Kendati demikian, pihaknya menegaskan aphelion dan perihelion tidak berdampak pada penurunan atau kenaikan suhu di permukaan Bumi.
Baca juga: Apa Dampak Fenomena Aphelion 6 Juli 2021? Ini Penjelasan Lapan
Faktor klimatologis atau iklim, imbuhnya berpengaruh besar dalam perubahan suhu di suatu wilayah.
Selain itu, Andi juga menambahkan, aphelion dan perihelion tidak terjadi dalam waktu yang cukup lama.

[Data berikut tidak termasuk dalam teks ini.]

#[global] Set Default Goal Selector "!".

(** * Results

    [Ok] and [Err] are Rust's [Result].  [OutOfFuel] is not a value of the
    code: a definition that models a [loop] recurses on a fuel argument and
    returns [OutOfFuel] when it runs out, and each such definition comes with
    a theorem that it never does. *)

Inductive result (E A : Type) : Type :=
| Ok (a : A)
| Err (e : E)
| OutOfFuel.
Arguments Ok {E A} _.
Arguments Err {E A} _.
Arguments OutOfFuel {E A}.

Definition rbind {E A B} (m : result E A) (k : A -> result E B) : result E B :=
  match m with
  | Ok a => k a
  | Err e => Err e
  | OutOfFuel => OutOfFuel
  end.

Declare Scope result_scope.
Delimit Scope result_scope with result.

(** Rust's [?] operator. *)
Notation "'let!' x := m 'in' k" := (rbind m (fun x => k))
  (at level 10, x name, m at level 100, k at level 200) : result_scope.
Notation "'let!' ' p := m 'in' k" := (rbind m (fun x => match x with p => k end))
  (at level 10, p strict pattern, m at level 100, k at level 200) : result_scope.
Open Scope result_scope.

Definition is_ok {E A} (m : result E A) : bool :=
  match m with Ok _ => true | _ => false end.

Definition ok_or {E A} (o : option A) (e : E) : result E A :=
  match o with Some a => Ok a | None => Err e end.

Definition map_err {E F A} (f : E -> F) (m : result E A) : result F A :=
  match m with
  | Ok a => Ok a
  | Err e => Err (f e)
  | OutOfFuel => OutOfFuel
  end.

Lemma rbind_Ok {E A B} (m : result E A) (k : A -> result E B) b :
  rbind m k = Ok b <-> exists a, m = Ok a /\ k a = Ok b.
Proof. split; [destruct m; simpl; naive_solver|]. intros (a & -> & ?). done. Qed.

Lemma rbind_OutOfFuel {E A B} (m : result E A) (k : A -> result E B) :
  rbind m k = OutOfFuel <->
  m = OutOfFuel \/ exists a, m = Ok a /\ k a = OutOfFuel.
Proof.
  split; [destruct m; simpl; eauto; discriminate|].
  intros [-> | (a & -> & ?)]; done.
Qed.

Lemma rbind_fuel {E A B} (m : result E A) (k : A -> result E B) :
  m <> OutOfFuel -> (forall a, m = Ok a -> k a <> OutOfFuel) -> rbind m k <> OutOfFuel.
Proof. intros Hm Hk [Hb|(a & Ha & Hb)]%rbind_OutOfFuel; [done|]. by apply (Hk a). Qed.

(** Lemmas that an operation always decides, [_ <> OutOfFuel]. *)
Create HintDb fuel discriminated.

(** Split every [rbind .. = Ok _] hypothesis into its steps. *)
Ltac inv_ok :=
  repeat match goal with
  | H : rbind _ _ = Ok _ |- _ =>
      let a := fresh "a" in let Ha := fresh "Ha" in
      apply rbind_Ok in H as (a & Ha & H)
  | H : Ok _ = Ok _ |- _ => injection H as H; try subst
  | H : Err _ = Ok _ |- _ => discriminate H
  | H : OutOfFuel = Ok _ |- _ => discriminate H
  | H : (_, _) = (_, _) |- _ => injection H as H; try subst
  end.

(** Case analysis on the first boolean test of a hypothesis. *)
Ltac case_if H :=
  match type of H with
  | context [if ?b then _ else _] => destruct b eqn:?; try discriminate H
  end.

(** * Bytes and machine-width integers

    A byte and a [w]-bit integer are integers of [Z] in range; where the code
    can wrap or saturate the operation says so. *)

Definition is_byte (b : Z) : Prop := 0 <= b < 256.

Definition u32_modulus : Z := 2 ^ 32.
Definition u64_modulus : Z := 2 ^ 64.
Definition U64_MAX : Z := 2 ^ 64 - 1.
Definition I64_MIN : Z := - 2 ^ 63.
Definition I64_MAX : Z := 2 ^ 63 - 1.

Definition is_u64 (n : Z) : Prop := 0 <= n <= U64_MAX.
Definition is_i64 (n : Z) : Prop := I64_MIN <= n <= I64_MAX.

(** [u64::saturating_add], [saturating_sub] and [saturating_mul]. *)
Definition sat_add64 (a b : Z) : Z := Z.min U64_MAX (a + b).
Definition sat_sub (a b : Z) : Z := Z.max 0 (a - b).
Definition sat_mul64 (a b : Z) : Z := Z.min U64_MAX (a * b).

(** [u64::wrapping_add] and [wrapping_mul]. *)
Definition wrap_add64 (a b : Z) : Z := (a + b) mod u64_modulus.
Definition wrap_mul64 (a b : Z) : Z := (a * b) mod u64_modulus.

(** [usize] lengths. *)
Definition zlen {A} (l : list A) : Z := Z.of_nat (length l).

(** A byte-string literal [b"..."]. *)
Definition lit (s : string) : list Z :=
  map (fun c => Z.of_N (Ascii.N_of_ascii c)) (String.list_ascii_of_string s).

(** [starts_with] on slices. *)
Fixpoint starts_with (l prefix : list Z) {struct prefix} : bool :=
  match prefix, l with
  | [], _ => true
  | p :: prefix', b :: l' => (p =? b) && starts_with l' prefix'
  | _ :: _, [] => false
  end.

(** [uN::to_be_bytes] for an [n]-byte integer. *)
Fixpoint to_be_bytes (n : nat) (z : Z) : list Z :=
  match n with
  | O => []
  | S n' => (z / 256 ^ Z.of_nat n') mod 256 :: to_be_bytes n' z
  end.

Fixpoint from_be_acc (acc : Z) (l : list Z) : Z :=
  match l with
  | [] => acc
  | b :: l' => from_be_acc (acc * 256 + b) l'
  end.

(** [uN::from_be_bytes]. *)
Definition from_be_bytes (l : list Z) : Z := from_be_acc 0 l.

(** Number of elements satisfying a test, as the code's counters count. *)
Definition count {A} (f : A -> bool) (l : list A) : Z := zlen (List.filter f l).

Fixpoint zsum (l : list Z) : Z :=
  match l with [] => 0 | x :: l' => x + zsum l' end.

(** Lexicographic comparison of integer sequences ([Ord] on slices). *)
Fixpoint lex_compare (a b : list Z) : comparison :=
  match a, b with
  | [], [] => Eq
  | [], _ :: _ => Lt
  | _ :: _, [] => Gt
  | x :: a', y :: b' =>
      match x ?= y with
      | Eq => lex_compare a' b'
      | c => c
      end
  end.

(** * Lemmas *)

Ltac zify_divmod := Z.to_euclidean_division_equations; nia.

Lemma starts_with_app l r : starts_with (l ++ r) l = true.
Proof. induction l as [|x l IH]; simpl; [done|]. by rewrite Z.eqb_refl. Qed.

Lemma starts_with_spec l p : starts_with l p = true <-> exists r, l = p ++ r.
Proof.
  split.
  - revert l; induction p as [|x p IH]; intros [|y l]; simpl; eauto; try discriminate.
    rewrite andb_true_iff, Z.eqb_eq. intros [-> (r & ->)%IH]. eauto.
  - intros [r ->]. apply starts_with_app.
Qed.

Lemma length_to_be_bytes n z : length (to_be_bytes n z) = n.
Proof. induction n; simpl; auto. Qed.

Lemma to_be_bytes_byte n z : Forall is_byte (to_be_bytes n z).
Proof.
  induction n; simpl; constructor; [|done]. unfold is_byte.
  apply Z.mod_pos_bound. lia.
Qed.

Lemma from_be_acc_app acc l r :
  from_be_acc acc (l ++ r) = from_be_acc (from_be_acc acc l) r.
Proof. revert acc; induction l; simpl; auto. Qed.

Lemma to_be_bytes_snoc n z :
  to_be_bytes (S n) z = to_be_bytes n (z / 256) ++ [z mod 256].
Proof.
  induction n as [|n IH].
  { cbn. by rewrite Z.div_1_r. }
  cbn [to_be_bytes] in IH |- *. rewrite IH. cbn [app]. f_equal.
  rewrite Nat2Z.inj_succ, Z.pow_succ_r, Z.div_div by (try apply Z.pow_pos_nonneg; lia).
  done.
Qed.

Lemma from_be_acc_to n acc z :
  0 <= z < 256 ^ Z.of_nat n ->
  from_be_acc acc (to_be_bytes n z) = acc * 256 ^ Z.of_nat n + z.
Proof.
  revert acc z; induction n as [|n IH]; intros acc z Hz.
  { simpl in *. lia. }
  rewrite Nat2Z.inj_succ, Z.pow_succ_r in * by lia.
  rewrite to_be_bytes_snoc, from_be_acc_app, IH.
  - simpl. pose proof (Z.div_mod z 256). lia.
  - split; [apply Z.div_pos; lia|]. apply Z.div_lt_upper_bound; lia.
Qed.

Lemma from_be_to_be n z :
  0 <= z < 256 ^ Z.of_nat n -> from_be_bytes (to_be_bytes n z) = z.
Proof. intros H. unfold from_be_bytes. rewrite from_be_acc_to by done. lia. Qed.

Lemma to_be_bytes_inj n a b :
  0 <= a < 256 ^ Z.of_nat n -> 0 <= b < 256 ^ Z.of_nat n ->
  to_be_bytes n a = to_be_bytes n b -> a = b.
Proof. intros Ha Hb H. by rewrite <- (from_be_to_be n a), H, from_be_to_be. Qed.

Lemma lex_compare_refl a : lex_compare a a = Eq.
Proof. induction a; simpl; [done|]. by rewrite Z.compare_refl. Qed.

Lemma lex_compare_eq a b : lex_compare a b = Eq -> a = b.
Proof.
  revert b; induction a as [|x a IH]; intros [|y b]; simpl; try done.
  destruct (x ?= y) eqn:E; try done. apply Z.compare_eq in E as ->.
  intros H. f_equal; auto.
Qed.

Lemma lex_compare_antisym a b : lex_compare b a = CompOpp (lex_compare a b).
Proof.
  revert b; induction a as [|x a IH]; intros [|y b]; simpl; try done.
  rewrite Z.compare_antisym. destruct (x ?= y); simpl; auto.
Qed.

Lemma lex_compare_trans a b c :
  lex_compare a b = Lt -> lex_compare b c = Lt -> lex_compare a c = Lt.
Proof.
  revert b c; induction a as [|x a IH]; intros [|y b] [|z c]; simpl; try done.
  destruct (Z.compare_spec x y), (Z.compare_spec y z); try done; subst.
  - rewrite Z.compare_refl. eauto.
  - intros _ _. by replace (y ?= z) with Lt by (symmetry; apply Z.compare_lt_iff; lia).
  - intros _ _. by replace (x ?= z) with Lt by (symmetry; apply Z.compare_lt_iff; lia).
  - intros _ _. by replace (x ?= z) with Lt by (symmetry; apply Z.compare_lt_iff; lia).
Qed.

Lemma cons_eq {A} (x y : A) l m : x :: l = y :: m -> x = y /\ l = m.
Proof. by intros [= -> ->]. Qed.

Lemma zlen_app {A} (l r : list A) : zlen (l ++ r) = zlen l + zlen r.
Proof. unfold zlen. rewrite length_app. lia. Qed.

Lemma zlen_cons {A} (x : A) l : zlen (x :: l) = 1 + zlen l.
Proof. unfold zlen. simpl. lia. Qed.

Namun hanya pada tanggal-tanggal tertentu.
"Hal ini dikarenakan orbit Bumi ikut mengitari Matahari, maka posisi perihelion pada orbit Bumi juga akan bergeser terhadap ekuinoks vernal atau perpotongan orbit Bumi dengan proyeksi katulistiwa pada bola langit," jelas dia, dikutip dari laman .
"Fenomena ini disebut juga presisi apsidal, di mana setiap 50 tahun sekali, tanggal perihelion dan aphelion cenderung bergeser satu hari lebih lambat," lanjutnya.
Baca juga: Daerah yang Berpotensi Terjadi Fenomena Embun Es seperti Dieng
Sementara itu, Kepala Bidang Prediksi dan Peringatan Dini Cuaca Badan Meteorologi, Klimatologi, dan Geofisika (BMKG) Miming Saepudin menjelaskan suhu dingin belakangan merupakan fenomena yang umum terjadi pada musim kemarau mulai Juli hingga September.
"Periode ini ditandai pergerakan angin dari arah timur yang berasal dari Benua Australia," kata Miming, dikutip dari pemberitaan 优游国际.com.
Menurutnya, wilayah Australia pada Juli-Agustus sedang berada dalam periode musim dingin.
Baca juga: 5 Kota Paling Dingin di Dunia, Mana Saja?
Tingginya pola tekanan udara itu menyebabkan terjadinya pergerakan massa udara dari Australia menuju Indonesia atau lebih dikenal dengan Monsun Australia.